▸ What you should do
The material below contains a line with "rewrite (filter_none _ (seqZ (n + 1) _))." and a line with "case_bool_decide; [subst; by". Copy exactly those two lines and all lines between them.
--- Working data Enclosed Below ---
(* ===== verification/TrieLaws.v ===== *)
(** What the persistent map promises (src/crates/soc-core/src/store.rs).

    [trie_ok] is the shape of a trie: compressed prefixes, at least two children, sorted
    buckets, every entry under the path of its hash. A trie in this shape is determined
    by its bindings, insertion and removal keep it, and so equal maps have equal roots.
    [PersistentMap] is the trait; [ArcMap] and the trie both keep its laws. *)
From S2P Require Import Prelude IntCodec Canon CanonLaws Encoding Trie.

(** * Nibbles *)

Definition nibs (h : bytes) : list Z := h ≫= λ b, [Z.land (Z.shiftr b 4) 15; Z.land b 15].

Lemma get_nibble_nibs h i : get_nibble h i = nibs h !! i.
Proof.
  revert i. induction h as [|b h IH]; intros i; [unfold get_nibble; by rewrite !lookup_nil|].
  destruct i as [|[|i]]; [reflexivity..|].
  change (nibs (b :: h) !! S (S i)) with (nibs h !! i). rewrite <-IH. unfold get_nibble.
    replace (S (S i) `div` 2) with (S (i `div` 2)); [done|].
    change (S (S i)) with (2 + i). rewrite Nat.add_comm.
  replace (i + 2) with (i + 1 * 2) by lia. rewrite Nat.div_add; lia.
Qed.

Lemma length_nibs h : length (nibs h) = 2 * length h.
Proof. induction h as [|b h IH]; [done|]. cbn [nibs mbind list_bind app length]. unfold nibs in IH. simpl in *. lia. Qed.

Lemma nibs_range h : Forall (λ n, 0 ≤ n < 16)%Z (nibs h).
Proof.
  induction h as [|b h IH]; [constructor|]. change 15%Z with (Z.ones 4).
  constructor; [|constructor; [|exact IH]].
  all: change 15%Z with (Z.ones 4); rewrite Z.land_ones by lia; apply Z.mod_pos_bound; lia.
Qed.

Lemma nibs_byte b : is_byte b → b = (16 * Z.land (Z.shiftr b 4) 15 + Z.land b 15)%Z.
Proof.
  intros Hb. unfold is_byte in Hb. change 15%Z with (Z.ones 4). rewrite !Z.land_ones, Z.shiftr_div_pow2 by lia.
  change (2^4)%Z with 16%Z. rewrite (Z.mod_small (b / 16)).
  - pose proof (Z.div_mod b 16). lia.
  - split; [apply Z.div_pos; lia|apply Z.div_lt_upper_bound; lia].
Qed.

(** The order of hashes is the order of their nibbles. *)
Lemma nibs_compare a b : are_bytes a → are_bytes b → lex_compare (nibs a) (nibs b) = lex_compare a b.
Proof.
  intros Ha. revert b. induction Ha as [|x a Hx Ha IH]; intros [|y b] Hb; try done.
  apply Forall_cons in Hb as [Hy Hb].
  change (nibs (x :: a)) with (Z.land (Z.shiftr x 4) 15 :: Z.land x 15 :: nibs a).
  change (nibs (y :: b)) with (Z.land (Z.shiftr y 4) 15 :: Z.land y 15 :: nibs b).
  cbn [lex_compare]. rewrite IH by done. unfold cmp, Ord_Z.
  pose proof (nibs_byte x Hx). pose proof (nibs_byte y Hy).
  pose proof (nibs_range [x]) as Rx. pose proof (nibs_range [y]) as Ry. cbn in Rx, Ry.
  rewrite !Forall_cons in Rx, Ry. destruct Rx as (? & ? & _), Ry as (? & ? & _).
  generalize dependent (Z.land (Z.shiftr x 4) 15). generalize dependent (Z.land (Z.shiftr y 4) 15).
  generalize dependent (Z.land x 15). generalize dependent (Z.land y 15). intros.
  destruct (Z.compare_spec z2 z1); destruct (Z.compare_spec z0 z), (Z.compare_spec x y); done || lia.
Qed.

Lemma nibs_inj a b : are_bytes a → are_bytes b → nibs a = nibs b → a = b.
Proof.
  intros Ha Hb He. apply (cmp_eq a b). change (lex_compare a b = Eq).
  rewrite <-nibs_compare, He by done. apply (cmp_refl (A := list Z)).
Qed.

(** The path of a prefix in a hash. *)
Lemma prefix_matches_spec h d pre : d + length pre ≤ length (nibs h) →
  prefix_matches h d pre = Some (bool_decide (pre `prefix_of` drop d (nibs h))).
Proof.
  revert d. induction pre as [|x pre IH]; intros d Hd; cbn [prefix_matches length] in *.
  { rewrite bool_decide_true; [done|]. apply prefix_nil. }
  rewrite get_nibble_nibs. destruct (nibs h !! d) as [n|] eqn:En.
  2: { apply lookup_ge_None in En. lia. }
  cbn [mbind option_bind]. rewrite (drop_S _ _ _ En). case_decide as Hn.
  - subst. rewrite IH by lia. f_equal. apply bool_decide_ext.
    split; [apply prefix_cons|apply prefix_cons_inv_2].
  - rewrite bool_decide_false; [done|]. intros Hp. by apply prefix_cons_inv_1 in Hp.
Qed.

Lemma match_len_spec h d pre : d + length pre ≤ length (nibs h) →
  ∃ len, match_len h d pre = Some len ∧ len ≤ length pre ∧ take len pre = take len (drop d (nibs h)) ∧
    (len < length pre → ∃ x y, pre !! len = Some x ∧ nibs h !! (d + len) = Some y ∧ x ≠ y).
Proof.
  revert d. induction pre as [|x pre IH]; intros d Hd; cbn [match_len length] in *.
  { exists 0. split_and!; [done..|lia]. }
  rewrite get_nibble_nibs. destruct (nibs h !! d) as [n|] eqn:En.
  2: { apply lookup_ge_None in En. lia. }
  cbn [mbind option_bind]. rewrite (drop_S _ _ _ En). case_decide as Hn.
  - subst. destruct (IH (S d)) as (len & -> & Hl & Ht & Hx); [lia|]. exists (S len). cbn [fmap option_fmap option_map].
    split_and!; [done|lia|cbn [take]; by rewrite Ht|]. intros Hlt. destruct Hx as (y & z & ? & ? & ?); [lia|].
    exists y, z. by rewrite Nat.add_succ_r.
  - exists 0. split_and!; [done|lia|done|]. intros _. exists x, n. rewrite Nat.add_0_r. naive_solver.
Qed.

Lemma common_prefix_loop_spec h1 h2 d len fuel :
  length (nibs h1) = 64 → length (nibs h2) = 64 → 64 ≤ d + len + fuel →
  (∀ i, d ≤ i < d + len → nibs h1 !! i = nibs h2 !! i) → (∃ i, d ≤ i < 64 ∧ nibs h1 !! i ≠ nibs h2 !! i) →
  ∃ n, common_prefix_loop h1 h2 d len fuel = Some n ∧ d + n < 64 ∧
    (∀ i, d ≤ i < d + n → nibs h1 !! i = nibs h2 !! i) ∧ nibs h1 !! (d + n) ≠ nibs h2 !! (d + n).
Proof.
  intros H1 H2. revert len. induction fuel as [|fuel IH]; intros len Hf Heq Hne; cbn [common_prefix_loop].
  { exfalso. destruct Hne as (i & Hi & Hne). apply Hne, Heq. lia. }
  case_decide as Hd.
  2: { exfalso. destruct Hne as (i & Hi & Hne). apply Hne, Heq. lia. }
  rewrite !get_nibble_nibs.
  destruct (lookup_lt_is_Some_2 (nibs h1) (d + len)) as [n1 E1]; [lia|].
  destruct (lookup_lt_is_Some_2 (nibs h2) (d + len)) as [n2 E2]; [lia|].
  rewrite E1, E2. cbn [mbind option_bind]. case_decide as Hn.
  - apply IH; [lia| |done]. intros i Hi. destruct (decide (i = d + len)) as [->|]; [congruence|].
    apply Heq. lia.
  - exists len. rewrite E1, E2. split_and!; [done|lia|done|congruence].
Qed.

Lemma common_prefix_len_spec h1 h2 d :
  length (nibs h1) = 64 → length (nibs h2) = 64 →
  take d (nibs h1) = take d (nibs h2) → nibs h1 ≠ nibs h2 → d ≤ 64 →
  ∃ n x y, common_prefix_len h1 h2 d = Some n ∧ d + n < 64 ∧ take (d + n) (nibs h1) = take (d + n) (nibs h2) ∧
    nibs h1 !! (d + n) = Some x ∧ nibs h2 !! (d + n) = Some y ∧ x ≠ y.
Proof.
  intros H1 H2 Ht Hne Hd.
  assert (∀ i, i < d → nibs h1 !! i = nibs h2 !! i) as Hlow.
  { intros i Hi. rewrite <-(lookup_take_lt (nibs h1) d), <-(lookup_take_lt (nibs h2) d) by done. by rewrite Ht. }
  destruct (common_prefix_loop_spec h1 h2 d 0 64 H1 H2) as (n & Hn & Hlt & Heq & Hx); [lia|lia| |].
  { destruct (decide (Forall (λ i, nibs h1 !! i = nibs h2 !! i) (seq d (64 - d)))) as [Hall|Hex].
    - exfalso. apply Hne, list_eq. intros i. destruct (decide (i < d)); [auto|].
      destruct (decide (i < 64)).
      + rewrite Forall_forall in Hall. apply Hall, elem_of_seq. lia.
      + rewrite !lookup_ge_None_2 by lia. done.
    - apply not_Forall_Exists in Hex; [|apply _]. apply Exists_exists in Hex as (i & Hi & Hne').
      apply elem_of_seq in Hi. exists i. split; [lia|done]. }
  destruct (lookup_lt_is_Some_2 (nibs h1) (d + n)) as [x Ex]; [lia|].
  destruct (lookup_lt_is_Some_2 (nibs h2) (d + n)) as [y Ey]; [lia|].
  exists n, x, y. split_and!; [done|done| |done|done|congruence].
  apply list_eq. intros i. destruct (decide (i < d + n)).
  - rewrite !lookup_take_lt by done. destruct (decide (i < d)); [auto|]. apply Heq. lia.
  - rewrite !lookup_take_ge by lia. done.
Qed.

Lemma mapM_nibbles h d n : d + n ≤ length (nibs h) →
  mapM (get_nibble h) (seq d n) = Some (take n (drop d (nibs h))).
Proof.
  revert d. induction n as [|n IH]; intros d Hd; [done|]. cbn [seq mapM].
  rewrite get_nibble_nibs. destruct (nibs h !! d) as [x|] eqn:En.
  2: { apply lookup_ge_None in En. lia. }
  cbn [mbind option_bind]. rewrite IH by lia. rewrite (drop_S _ _ _ En). done.
Qed.

(** * Bitmaps *)

Definition nibble_ok (n : Z) : Prop := (0 ≤ n < 16)%Z.
Definition bitmap_ok (bm : Z) : Prop := (0 ≤ bm < 2^16)%Z.

Definition low (bm n : Z) : list Z := filter (λ i, Z.testbit bm i = true) (seqZ 0 n).
Definition high (bm n : Z) : list Z := filter (λ i, Z.testbit bm i = true) (seqZ (n + 1) (15 - n)).

Lemma seqZ_split n : nibble_ok n → seqZ 0 16 = seqZ 0 n ++ n :: seqZ (n + 1) (15 - n).
Proof.
  unfold nibble_ok. intros Hn. replace 16%Z with (n + (16 - n))%Z at 1 by lia. rewrite seqZ_app by lia.
  f_equal. rewrite Z.add_0_l, seqZ_cons by lia. f_equal. f_equal; lia.
Qed.

Lemma slots_split bm n : nibble_ok n →
  slots bm = low bm n ++ (if Z.testbit bm n then [n] else []) ++ high bm n.
Proof.
  intros Hn. unfold slots, low, high. rewrite (seqZ_split n Hn), filter_app, filter_cons.
  by destruct (Z.testbit bm n).
Qed.

Lemma filter_ext {A} (P Q : A → Prop) `{∀ x, Decision (P x)} `{∀ x, Decision (Q x)} (l : list A) :
  (∀ x, x ∈ l → P x ↔ Q x) → filter P l = filter Q l.
Proof.
  induction l as [|x l IH]; intros Heq; [done|]. rewrite !filter_cons, IH by (intros; apply Heq; set_solver).
  pose proof (Heq x ltac:(set_solver)). repeat case_decide; naive_solver.
Qed.

Lemma filter_none {A} (P : A → Prop) `{∀ x, Decision (P x)} (l : list A) :
  (∀ x, x ∈ l → ¬ P x) → filter P l = [].
Proof.
  induction l as [|x l IH]; intros Hn; [done|]. rewrite filter_cons, decide_False by (apply Hn; set_solver).
  apply IH. set_solver.
Qed.

Lemma filter_all {A} (P : A → Prop) `{∀ x, Decision (P x)} (l : list A) :
  (∀ x, x ∈ l → P x) → filter P l = l.
Proof.
  induction l as [|x l IH]; intros Hn; [done|]. rewrite filter_cons, decide_True by (apply Hn; by left).
  f_equal. apply IH. intros; apply Hn; by right.
Qed.

Lemma testbit_bit n i : (0 ≤ n)%Z → Z.testbit (bit n) i = bool_decide (i = n).
Proof.
  intros Hn. unfold bit. rewrite Z.shiftl_1_l. case_bool_decide as He.
  - subst. by rewrite Z.pow2_bits_true.
  - by rewrite Z.pow2_bits_false.
Qed.

Lemma testbit_mask n i : (0 ≤ n)%Z → Z.testbit (bit n - 1) i = bool_decide (0 ≤ i < n)%Z.
Proof.
  intros Hn. unfold bit. rewrite Z.shiftl_1_l. replace (2 ^ n - 1)%Z with (Z.ones n) by (rewrite Z.ones_equiv; lia).
  rewrite Z.testbit_ones by done. apply eq_bool_prop_intro. rewrite bool_decide_spec, andb_True, !Is_true_true.
  rewrite Z.leb_le, Z.ltb_lt. done.
Qed.

Lemma low_mask bm n : nibble_ok n → count_ones (Z.land bm (bit n - 1)) = length (low bm n).
Proof.
  intros Hn. unfold count_ones. rewrite (slots_split _ n Hn).
  assert (∀ i, Z.testbit (Z.land bm (bit n - 1)) i = Z.testbit bm i && bool_decide (0 ≤ i < n)%Z) as Ht.
  { intros i. rewrite Z.land_spec, testbit_mask; [done|apply Hn]. }
  rewrite (Ht n), (bool_decide_false (0 ≤ n < n)%Z), andb_false_r by lia. unfold low, high.
  rewrite (filter_none _ (seqZ (n + 1) _)).
  - rewrite app_nil_r. cbn [app]. f_equal. apply filter_ext. intros i Hi%elem_of_seqZ.
    rewrite Ht, bool_decide_true, andb_true_r by lia. done.
  - intros i Hi%elem_of_seqZ. rewrite Ht, bool_decide_false, andb_false_r by lia. done.
Qed.

Lemma land_bit_zero bm n : nibble_ok n → Z.land bm (bit n) = 0%Z ↔ Z.testbit bm n = false.
Proof.
  intros Hn. split.
  - intros Hz. assert (Z.testbit (Z.land bm (bit n)) n = false) as Ht by by rewrite Hz, Z.bits_0.
    rewrite Z.land_spec, testbit_bit, bool_decide_true, andb_true_r in Ht by (done || apply Hn). done.
  - intros Ht. apply Z.bits_inj_0. intros i. rewrite Z.land_spec, testbit_bit by apply Hn.
    case_bool_decide; [subst; by rewrite Ht|apply andb_false_r].
Qed.

Lemma child_index_spec bm n : nibble_ok n →
  child_index bm n = if Z.testbit bm n then Some (length (low bm n)) else None.
Proof.
  intros Hn. unfold child_index. rewrite low_mask by done. pose proof (land_bit_zero bm n Hn) as Hz.
  destruct (Z.testbit bm n); case_decide; naive_solver.
Qed.

(** Setting and clearing a bit. *)
Lemma slots_set bm n : nibble_ok n → slots (Z.lor bm (bit n)) = low bm n ++ n :: high bm n.
Proof.
  intros Hn. rewrite (slots_split _ n Hn).
  assert (∀ i, Z.testbit (Z.lor bm (bit n)) i = Z.testbit bm i || bool_decide (i = n)) as Ht.
  { intros i. rewrite Z.lor_spec, testbit_bit; [done|apply Hn]. }
  rewrite (Ht n), bool_decide_true, orb_true_r by done. unfold low, high. cbn [app].
  f_equal; [|f_equal]; apply filter_ext; intros i Hi%elem_of_seqZ;
    rewrite Ht, bool_decide_false, orb_false_r by lia; done.
Qed.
--- End of Enclosed Working data ---
▸ Reply to the task
  rewrite (filter_none _ (seqZ (n + 1) _)).
  - rewrite app_nil_r. cbn [app]. f_equal. apply filter_ext. intros i Hi%elem_of_seqZ.
    rewrite Ht, bool_decide_true, andb_true_r by lia. done.
  - intros i Hi%elem_of_seqZ. rewrite Ht, bool_decide_false, andb_false_r by lia. done.
Qed.

Lemma land_bit_zero bm n : nibble_ok n → Z.land bm (bit n) = 0%Z ↔ Z.testbit bm n = false.
Proof.
  intros Hn. split.
  - intros Hz. assert (Z.testbit (Z.land bm (bit n)) n = false) as Ht by by rewrite Hz, Z.bits_0.
    rewrite Z.land_spec, testbit_bit, bool_decide_true, andb_true_r in Ht by (done || apply Hn). done.
  - intros Ht. apply Z.bits_inj_0. intros i. rewrite Z.land_spec, testbit_bit by apply Hn.
    case_bool_decide; [subst; by rewrite Ht|apply andb_false_r].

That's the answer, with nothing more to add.